#### AIM OF THE TASK:
Starting with the first line below, reproduce each line exactly until you have included the one bearing "Definition empty : DB".

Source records
□ □ □ □

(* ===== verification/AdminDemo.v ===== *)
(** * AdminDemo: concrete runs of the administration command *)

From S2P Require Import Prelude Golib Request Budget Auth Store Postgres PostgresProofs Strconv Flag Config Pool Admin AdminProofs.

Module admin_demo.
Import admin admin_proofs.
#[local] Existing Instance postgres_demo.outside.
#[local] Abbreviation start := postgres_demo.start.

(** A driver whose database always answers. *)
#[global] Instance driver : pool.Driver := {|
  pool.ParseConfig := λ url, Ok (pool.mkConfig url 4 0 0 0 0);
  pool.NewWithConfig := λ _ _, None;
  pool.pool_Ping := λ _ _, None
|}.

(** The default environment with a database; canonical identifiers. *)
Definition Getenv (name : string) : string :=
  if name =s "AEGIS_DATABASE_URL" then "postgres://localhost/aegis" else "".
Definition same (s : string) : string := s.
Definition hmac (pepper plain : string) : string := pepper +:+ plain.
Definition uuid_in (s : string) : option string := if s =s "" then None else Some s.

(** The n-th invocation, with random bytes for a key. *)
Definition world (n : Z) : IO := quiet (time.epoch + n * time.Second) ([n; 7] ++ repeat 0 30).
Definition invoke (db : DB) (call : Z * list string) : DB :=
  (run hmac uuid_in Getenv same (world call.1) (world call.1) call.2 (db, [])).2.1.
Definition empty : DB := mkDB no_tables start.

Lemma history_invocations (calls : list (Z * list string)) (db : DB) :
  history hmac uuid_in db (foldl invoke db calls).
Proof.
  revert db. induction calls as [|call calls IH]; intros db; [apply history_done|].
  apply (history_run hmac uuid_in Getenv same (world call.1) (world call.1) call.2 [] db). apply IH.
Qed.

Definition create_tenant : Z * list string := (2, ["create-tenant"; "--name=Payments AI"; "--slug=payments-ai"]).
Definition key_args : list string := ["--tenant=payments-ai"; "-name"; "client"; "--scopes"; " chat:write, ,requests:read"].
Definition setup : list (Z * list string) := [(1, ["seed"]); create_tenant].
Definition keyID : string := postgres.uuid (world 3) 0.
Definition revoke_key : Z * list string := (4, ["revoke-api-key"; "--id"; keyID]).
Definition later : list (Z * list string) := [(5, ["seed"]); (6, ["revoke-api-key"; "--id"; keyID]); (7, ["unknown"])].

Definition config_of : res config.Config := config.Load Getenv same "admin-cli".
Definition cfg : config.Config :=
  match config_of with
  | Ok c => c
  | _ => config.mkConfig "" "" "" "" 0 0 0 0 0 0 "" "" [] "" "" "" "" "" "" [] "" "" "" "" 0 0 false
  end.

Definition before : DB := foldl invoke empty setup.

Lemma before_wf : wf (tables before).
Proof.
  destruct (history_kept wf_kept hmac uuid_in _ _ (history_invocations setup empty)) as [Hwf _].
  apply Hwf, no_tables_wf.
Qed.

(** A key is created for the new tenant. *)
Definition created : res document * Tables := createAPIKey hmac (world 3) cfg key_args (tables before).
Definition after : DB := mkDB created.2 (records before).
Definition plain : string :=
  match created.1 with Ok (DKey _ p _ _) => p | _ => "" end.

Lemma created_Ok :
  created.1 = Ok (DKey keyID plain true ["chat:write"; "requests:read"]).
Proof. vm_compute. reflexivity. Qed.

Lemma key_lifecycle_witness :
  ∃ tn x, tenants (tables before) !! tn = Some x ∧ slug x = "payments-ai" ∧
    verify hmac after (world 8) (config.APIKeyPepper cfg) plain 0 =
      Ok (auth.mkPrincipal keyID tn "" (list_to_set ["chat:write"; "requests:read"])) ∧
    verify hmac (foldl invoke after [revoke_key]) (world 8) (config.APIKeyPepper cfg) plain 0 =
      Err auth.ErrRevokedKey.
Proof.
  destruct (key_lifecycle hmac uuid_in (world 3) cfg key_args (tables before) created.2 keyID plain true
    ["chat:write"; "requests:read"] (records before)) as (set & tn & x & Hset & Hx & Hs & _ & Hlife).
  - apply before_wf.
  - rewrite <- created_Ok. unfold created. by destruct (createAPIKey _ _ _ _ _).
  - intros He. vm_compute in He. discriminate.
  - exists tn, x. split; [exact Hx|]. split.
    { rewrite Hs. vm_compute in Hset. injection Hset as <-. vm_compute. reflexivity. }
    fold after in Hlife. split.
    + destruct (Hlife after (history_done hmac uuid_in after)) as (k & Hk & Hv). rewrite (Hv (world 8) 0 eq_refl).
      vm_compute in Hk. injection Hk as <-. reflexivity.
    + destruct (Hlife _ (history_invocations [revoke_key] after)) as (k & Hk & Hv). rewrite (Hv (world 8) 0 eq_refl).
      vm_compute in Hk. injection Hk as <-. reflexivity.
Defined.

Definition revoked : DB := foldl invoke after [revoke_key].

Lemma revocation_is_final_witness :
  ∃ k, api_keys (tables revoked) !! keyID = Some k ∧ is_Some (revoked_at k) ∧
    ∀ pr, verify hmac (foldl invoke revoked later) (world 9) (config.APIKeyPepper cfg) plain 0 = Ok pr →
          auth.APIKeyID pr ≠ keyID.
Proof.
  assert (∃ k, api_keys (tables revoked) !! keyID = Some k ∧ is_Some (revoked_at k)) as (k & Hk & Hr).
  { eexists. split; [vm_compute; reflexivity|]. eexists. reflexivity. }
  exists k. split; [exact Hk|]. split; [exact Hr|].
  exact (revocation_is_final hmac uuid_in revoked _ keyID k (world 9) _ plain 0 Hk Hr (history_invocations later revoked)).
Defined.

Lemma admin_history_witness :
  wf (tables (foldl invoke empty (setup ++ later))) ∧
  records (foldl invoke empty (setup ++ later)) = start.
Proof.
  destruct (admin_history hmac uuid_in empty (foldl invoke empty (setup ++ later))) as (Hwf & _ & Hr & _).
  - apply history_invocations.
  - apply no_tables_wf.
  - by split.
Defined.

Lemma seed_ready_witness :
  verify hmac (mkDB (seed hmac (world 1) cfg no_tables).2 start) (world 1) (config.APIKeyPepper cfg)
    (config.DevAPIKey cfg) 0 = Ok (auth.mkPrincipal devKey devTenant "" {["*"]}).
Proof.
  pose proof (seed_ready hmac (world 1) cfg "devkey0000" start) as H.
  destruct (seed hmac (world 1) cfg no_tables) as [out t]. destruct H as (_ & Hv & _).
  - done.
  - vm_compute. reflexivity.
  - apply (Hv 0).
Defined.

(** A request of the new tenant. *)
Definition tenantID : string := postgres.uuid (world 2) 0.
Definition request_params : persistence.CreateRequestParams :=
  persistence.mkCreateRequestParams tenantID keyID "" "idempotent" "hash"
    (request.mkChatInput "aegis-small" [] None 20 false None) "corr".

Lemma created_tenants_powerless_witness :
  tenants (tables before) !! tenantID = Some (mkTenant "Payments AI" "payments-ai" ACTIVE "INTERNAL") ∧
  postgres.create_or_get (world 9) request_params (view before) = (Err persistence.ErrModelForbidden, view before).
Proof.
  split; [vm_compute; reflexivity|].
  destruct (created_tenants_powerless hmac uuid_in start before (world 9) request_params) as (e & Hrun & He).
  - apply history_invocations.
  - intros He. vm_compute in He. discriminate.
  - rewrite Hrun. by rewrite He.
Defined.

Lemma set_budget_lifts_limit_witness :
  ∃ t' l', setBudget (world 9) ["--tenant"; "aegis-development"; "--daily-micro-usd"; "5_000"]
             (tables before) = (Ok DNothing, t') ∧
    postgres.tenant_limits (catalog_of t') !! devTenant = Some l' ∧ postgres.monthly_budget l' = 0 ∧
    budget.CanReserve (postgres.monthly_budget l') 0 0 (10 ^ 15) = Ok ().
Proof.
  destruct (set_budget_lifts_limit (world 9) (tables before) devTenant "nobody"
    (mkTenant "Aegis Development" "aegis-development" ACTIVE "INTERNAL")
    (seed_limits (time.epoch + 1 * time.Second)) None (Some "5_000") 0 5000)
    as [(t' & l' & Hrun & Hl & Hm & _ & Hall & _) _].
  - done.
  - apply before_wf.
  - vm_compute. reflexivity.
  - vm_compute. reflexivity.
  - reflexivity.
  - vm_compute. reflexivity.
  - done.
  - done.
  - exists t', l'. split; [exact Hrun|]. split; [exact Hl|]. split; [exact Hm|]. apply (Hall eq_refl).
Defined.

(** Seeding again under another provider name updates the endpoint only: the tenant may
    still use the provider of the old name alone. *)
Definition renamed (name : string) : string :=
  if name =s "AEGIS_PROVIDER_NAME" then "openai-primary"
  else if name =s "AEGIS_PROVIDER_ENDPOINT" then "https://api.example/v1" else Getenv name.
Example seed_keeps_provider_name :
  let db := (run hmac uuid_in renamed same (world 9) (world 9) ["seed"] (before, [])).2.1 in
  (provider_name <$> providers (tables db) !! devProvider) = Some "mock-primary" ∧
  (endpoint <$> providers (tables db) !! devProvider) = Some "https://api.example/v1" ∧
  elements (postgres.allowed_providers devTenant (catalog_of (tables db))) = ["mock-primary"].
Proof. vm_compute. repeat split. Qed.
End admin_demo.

□ □ □ □

#### EXERCISE SOLUTION:
(* ===== verification/AdminDemo.v ===== *)
(** * AdminDemo: concrete runs of the administration command *)

From S2P Require Import Prelude Golib Request Budget Auth Store Postgres PostgresProofs Strconv Flag Config Pool Admin AdminProofs.

Module admin_demo.
Import admin admin_proofs.
#[local] Existing Instance postgres_demo.outside.
#[local] Abbreviation start := postgres_demo.start.

(** A driver whose database always answers. *)
#[global] Instance driver : pool.Driver := {|
  pool.ParseConfig := λ url, Ok (pool.mkConfig url 4 0 0 0 0);
  pool.NewWithConfig := λ _ _, None;
  pool.pool_Ping := λ _ _, None
|}.

(** The default environment with a database; canonical identifiers. *)
Definition Getenv (name : string) : string :=
  if name =s "AEGIS_DATABASE_URL" then "postgres://localhost/aegis" else "".
Definition same (s : string) : string := s.
Definition hmac (pepper plain : string) : string := pepper +:+ plain.
Definition uuid_in (s : string) : option string := if s =s "" then None else Some s.

(** The n-th invocation, with random bytes for a key. *)
Definition world (n : Z) : IO := quiet (time.epoch + n * time.Second) ([n; 7] ++ repeat 0 30).
Definition invoke (db : DB) (call : Z * list string) : DB :=
  (run hmac uuid_in Getenv same (world call.1) (world call.1) call.2 (db, [])).2.1.
Definition empty : DB := mkDB no_tables start.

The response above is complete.